In the 17th century Dravya’s son gained control of the kingdom and continued its expansion. At this time, he created the unified kingdom of Gorkha and continued to expand its territory until the Anglo-Gorkha war in 1814. Though he was defeated by the East India Trading Company, he maintained control of the kingdom.
In 1846 the Shah dynasty was briefly interrupted by the Rana Dynasty, which lasted until 1951. At this time Matrika Koirala became the prime minister, but after 2 terms he gave control of the country to the Shah rulers. In 2008, after the murder of the royal family, the country became a constitutional monarchy.
The history of the museum begins in 1857 with the engagement of the Sepoy mutiny. The royal Nepali army, led by a Rana king, assisted the British army commanded by General Campbell for the relief of Lucknow. By 1914 the Gurkha military personnel began to be recognized for their bravery. The author Sir Ralph Lilley Turner wrote this about the Gurkhas:
“As I write these last words, my thoughts return to you who were my comrades, the stubborn and indomitable peasants of Nepal. Once more I hear the laughter with which you greeted every hardship. Once more I see you in your bivouacs or about your fires, on forced march or in the trenches, now shivering with wet and cold, now scorched by a pitiless and burning sun. Uncomplaining you endure hunger and thirst and wounds; and at the last your unwavering lines disappear into the smoke and wrath of battle. Bravest of the brave, most generous of the generous, never had country more faithful friends than you.”
Most of the Gurkha soldiers fought in Turkey, Iraq, Palestine, Syria, Iran, Russia, France, and Egypt.
WW1 Gurkha bravery
This is my favorite story from the WW1 section of the museum:
Rifleman Karanbanadur Rana entered in a firefight with German soldiers on April 10, 1918 in Palestine. He and a few other rifle men, under enemy fire, encroached upon the German position with a Lewis gun. Their objective was to take out a machine gun, that had just demolished most of their unit. When they reached their strategic position, Rana’s comrade opened fire on the machine gunner, but was immediately shot. Rana, without hesitation, moved his fallen comrade aside and began an assault on the enemy objective. He took down the machine gun team under a hailstorm of counter fire and bombs. After the machine gun was neutralized, he fought back the enemy riflemen and bombers.
He saved his battalion from heavy losses and remained steady in his pursuits even when his Lewis gun jammed twice. He received the Victoria Cross from King George V in 1919 for his actions and bravery.

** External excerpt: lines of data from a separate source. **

Lemma array_index_of_Z (z : Z) :
  (0 <= z)%Z -> array_index (num_of_Z z) = Some (Z.to_nat z).
Proof.
  intros Hz. unfold array_index, num_of_Z. rewrite Qfloor_Z.
  rewrite Qeq_bool_refl. simpl.
  assert (E : Qle_bool 0 (inject_Z z) = true).
  { apply Qle_bool_iff. change 0 with (inject_Z 0).
    rewrite <- Zle_Qle. assumption. }
  rewrite E. reflexivity.
Qed.

(** The maximum of finite numbers is finite and bounds each of them. *)
Lemma fold_max_finite (ws : list num) (a : Q) :
  Forall finite ws ->
  exists m : Q,
    fold_left Math_max2 ws (Fin a) = Fin m /\ a <= m /\
    Forall (fun t => exists q, t = Fin q /\ q <= m) ws.
Proof.
  intros H. revert a. induction H as [|t ws [q ->] _ IH]; intros a.
  - exists a. simpl. split; [reflexivity|]. split; [apply Qle_refl | constructor].
  - simpl. destruct (Qle_bool a q) eqn:E.
    + apply Qle_bool_iff in E. destruct (IH q) as (m & Em & Hm & Hall).
      exists m. split; [exact Em|]. split; [lra|].
      constructor; [exists q; split; [reflexivity | assumption] | assumption].
    + apply Qle_bool_false in E. destruct (IH a) as (m & Em & Hm & Hall).
      exists m. split; [exact Em|]. split; [assumption|].
      constructor; [exists q; split; [reflexivity | lra] | assumption].
Qed.

Lemma Math_max_finite (t : num) (ws : list num) :
  Forall finite (t :: ws) ->
  exists m : Q,
    Math_max (t :: ws) = Fin m /\
    Forall (fun t => exists q, t = Fin q /\ q <= m) (t :: ws).
Proof.
  intros H. inversion H as [|? ? [q ->] Hws]; subst.
  unfold Math_max. simpl.
  destruct (fold_max_finite q Hws) as (m & Em & Hm & Hall).
  exists m. split; [exact Em|].
  constructor; [exists q; split; [reflexivity | assumption] | assumption].
Qed.

(** With a positive bin width, a non-negative sample goes to the bin
    [floor (q / b)], clamped to the last one. *)
Lemma binIndexOf_floor_clamped (b q : Q) :
  0 < b -> 0 <= q ->
  array_index (binIndexOf (Fin b) (Fin q))
  = Some (Z.to_nat (Z.min (Qfloor (q / b)) 19)).
Proof.
  intros Hb Hq. unfold binIndexOf. cbn [num_div].
  assert (Eb : Qeq_bool b 0 = false).
  { apply Qeq_bool_false. intros C. rewrite C in Hb.
    eapply Qlt_irrefl; eauto. }
  rewrite Eb. cbn [Math_floor].
  assert (Hz : (0 <= Qfloor (q / b))%Z).
  { rewrite <- (Qfloor_Z 0). apply Qfloor_resp_le.
    change (inject_Z 0) with 0. apply Qle_shift_div_l; [assumption|].
    rewrite Qmult_0_l. assumption. }
  unfold num_of_nat, num_of_Z at 1 2. cbn [Math_min num_le].
  change (Z.of_nat (numBins - 1)) with 19%Z.
  destruct (Qle_bool _ _) eqn:E.
  - apply Qle_bool_iff in E. rewrite <- Zle_Qle in E.
    rewrite Z.min_l by assumption. apply (array_index_of_Z Hz).
  - apply Qle_bool_false in E. rewrite <- Zlt_Qlt in E.
    rewrite Z.min_r by lia. apply (@array_index_of_Z 19). lia.
Qed.

Lemma binIndexOf_in_range (b q : Q) :
  0 < b -> 0 <= q ->
  exists i : nat,
    array_index (binIndexOf (Fin b) (Fin q)) = Some i /\ (i < numBins)%nat.
Proof.
  intros Hb Hq. eexists. split; [apply binIndexOf_floor_clamped; assumption|].
  unfold numBins. lia.
Qed.
Lemma no_alias_update h0 attrs other :
  no_alias h0 attrs → no_alias h0 other → no_alias h0 (Listeners.update attrs other).
Proof.
  intros Ha Ho k l Hk Hl. unfold Listeners.update in Hk.
  apply lookup_union_Some_raw in Hk as [Hk|[_ Hk]]; eauto.
Qed.

Lemma take_copy_spec h0 h v :
  h0 `prefix_of` h →
  ∃ v' h', Listeners._take_copy_of_mutable_value v h = (Val v', h')
           ∧ h `prefix_of` h' ∧ fresh_or_instance h0 v'.
Proof.
  intros Hpre.
  unfold Listeners._take_copy_of_mutable_value, Listeners.dict, Listeners.list_of,
    Listeners.iterate, Listeners.is_dict_like, Listeners.is_list_like,
    Listeners.alloc, bind, get, ret.
  pose proof (prefix_length _ _ Hpre) as Hlen.
  destruct v as [| | | | |l];
    try (eexists _, h; split; [reflexivity|];
         split; [done| by apply fresh_or_instance_scalar]).
  cbn. destruct (h !! l) as [[xs|d|cls a]|] eqn:Hl; cbn; rewrite ?Hl; cbn.
  - eexists _, _; split; [reflexivity|]. split; [by apply prefix_app_r|].
    intros l' [= <-] Hlt. lia.
  - eexists _, _; split; [reflexivity|]. split; [by apply prefix_app_r|].
    intros l' [= <-] Hlt. lia.
  - eexists _, h; split; [reflexivity|]. split; [done|].
    intros l' [= <-] Hlt.
    destruct (lookup_lt_is_Some_2 h0 l Hlt) as [o Ho].
    pose proof (prefix_lookup_Some _ _ _ _ Ho Hpre) as Ho'.
    rewrite Hl in Ho'. inversion Ho'; subst. eauto.
  - eexists _, h; split; [reflexivity|]. split; [done|].
    intros l' [= <-] Hlt. apply lookup_ge_None in Hl. lia.
Qed.

Lemma get_attr_value_spec h0 h item n :
  h0 `prefix_of` h → has_attr h item n = true →
  ∃ v' h', Listeners._get_attr_value item n h = (Val v', h')
           ∧ h `prefix_of` h' ∧ fresh_or_instance h0 v'.
Proof.
  intros Hpre [v Hv]%has_attr_getattr.
  unfold Listeners._get_attr_value, Listeners.read, bind, get.
  rewrite Hv. cbn. by apply take_copy_spec.
Qed.

Lemma dict_of_names_spec h0 item names : ∀ h acc,
  h0 `prefix_of` h → forallb (has_attr h item) names = true → no_alias h0 acc →
  ∃ attrs h', Listeners.dict_of_names (Listeners._get_attr_value item) names acc h
                = (Val attrs, h')
              ∧ h `prefix_of` h' ∧ no_alias h0 attrs
              ∧ dom attrs = list_to_set names ∪ dom acc.
Proof.
  induction names as [|n names IH]; intros h acc Hpre Hall Hacc.
  - exists acc, h. cbn. repeat split; [done..|set_solver].
  - cbn in Hall. apply andb_true_iff in Hall as [Hn Hall].
    destruct (get_attr_value_spec h0 h item n Hpre Hn) as (v & h1 & Hv & Hpre1 & Hfresh).
    destruct (IH h1 (<[n := v]> acc)) as (attrs & h2 & Hrun & Hpre2 & Hno & Hdom).
    + by etrans.
    + eapply (forallb_prefix (fun h n => has_attr h item n)); [|exact Hall].
      intros; eapply has_attr_prefix; eauto.
    + by apply no_alias_insert.
    + exists attrs, h2. cbn. unfold bind at 1. rewrite Hv.
      split; [exact Hrun|]. split; [by etrans|]. split; [done|].
      rewrite Hdom, dom_insert_L. set_solver.
Qed.

Lemma get_attrs_spec h0 h item default extra :
  h0 `prefix_of` h →
  forallb (has_attr h item) (Listeners._get_attr_names default extra) = true →
  ∃ attrs h', Listeners._get_attrs item default extra h = (Val attrs, h')
              ∧ h `prefix_of` h' ∧ no_alias h0 attrs
              ∧ dom attrs = list_to_set (Listeners._get_attr_names default extra).
Proof.
  intros Hpre Hall. unfold Listeners._get_attrs.
  destruct (dict_of_names_spec h0 item _ h ∅ Hpre Hall (no_alias_empty h0))
    as (attrs & h' & Hrun & Hpre' & Hno & Hdom).
  exists attrs, h'. repeat split; try done. rewrite Hdom. set_solver.
Qed.

Lemma names_map_spec xs : ∀ h,
  forallb (fun x => has_attr h x "name") xs = true →
  ∃ ns, map_m (fun x => Listeners.read x "name") xs h = (Val ns, h).
Proof.
  induction xs as [|x xs IH]; intros h Hall.
  - by exists [].
  - cbn in Hall. apply andb_true_iff in Hall as [[v Hv]%has_attr_getattr Hall].
    destruct (IH h Hall) as [ns Hns]. exists (v :: ns).
    cbn. unfold bind at 1. unfold Listeners.read at 1, bind, get.
    rewrite Hv. cbn. unfold bind. rewrite Hns. reflexivity.
Qed.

Gurkhas came to arms again after the announcement of the 2nd world war. They were stationed in Malaya and Burma to defend against Japanese attacks, North Africa to fight Ramel, and later Italy, Iraq, Iran, and Syria. In total 120,000 men were deployed to the front. Unfortunately, as it is in war, 20,000 men died during their deployment.
This story highlights the bravery and dedication of Gurkha soldiers during the second world war:
Rifleman Lachhiman Gurung was stationed in Burma at a strategic location to intercept japaneese persenel as they were moving through the country. His outpost was one of the fist areas enemy soldiers passed through. On May 13th, 1945 his platoon was attacked by advancing soldiers.
At 1:20 in the morning the Japanese soldiers began throwing hand gernades into Gurung’s trench. One fell on the ridge lip of the trench; he grabbed it without hesitation and threw it back at the enemy. Then another grenade landed inside the trench, which he once again fearlessly grabbed it and threw it back. Just after that, one more grenade landed just outside his trench. As he was reaching to grab it, it blew up, ripping through his hand arm and part of his face.
A short time later the enemy began advancing on his position, where he was the only one still living. Gurung, still able to fight, began defending his base by shooting and loading his firearm with his left hand. For 4 hours after his injury he prevented the enemy from taking over his position and gaining a tactical advantage on his comrades.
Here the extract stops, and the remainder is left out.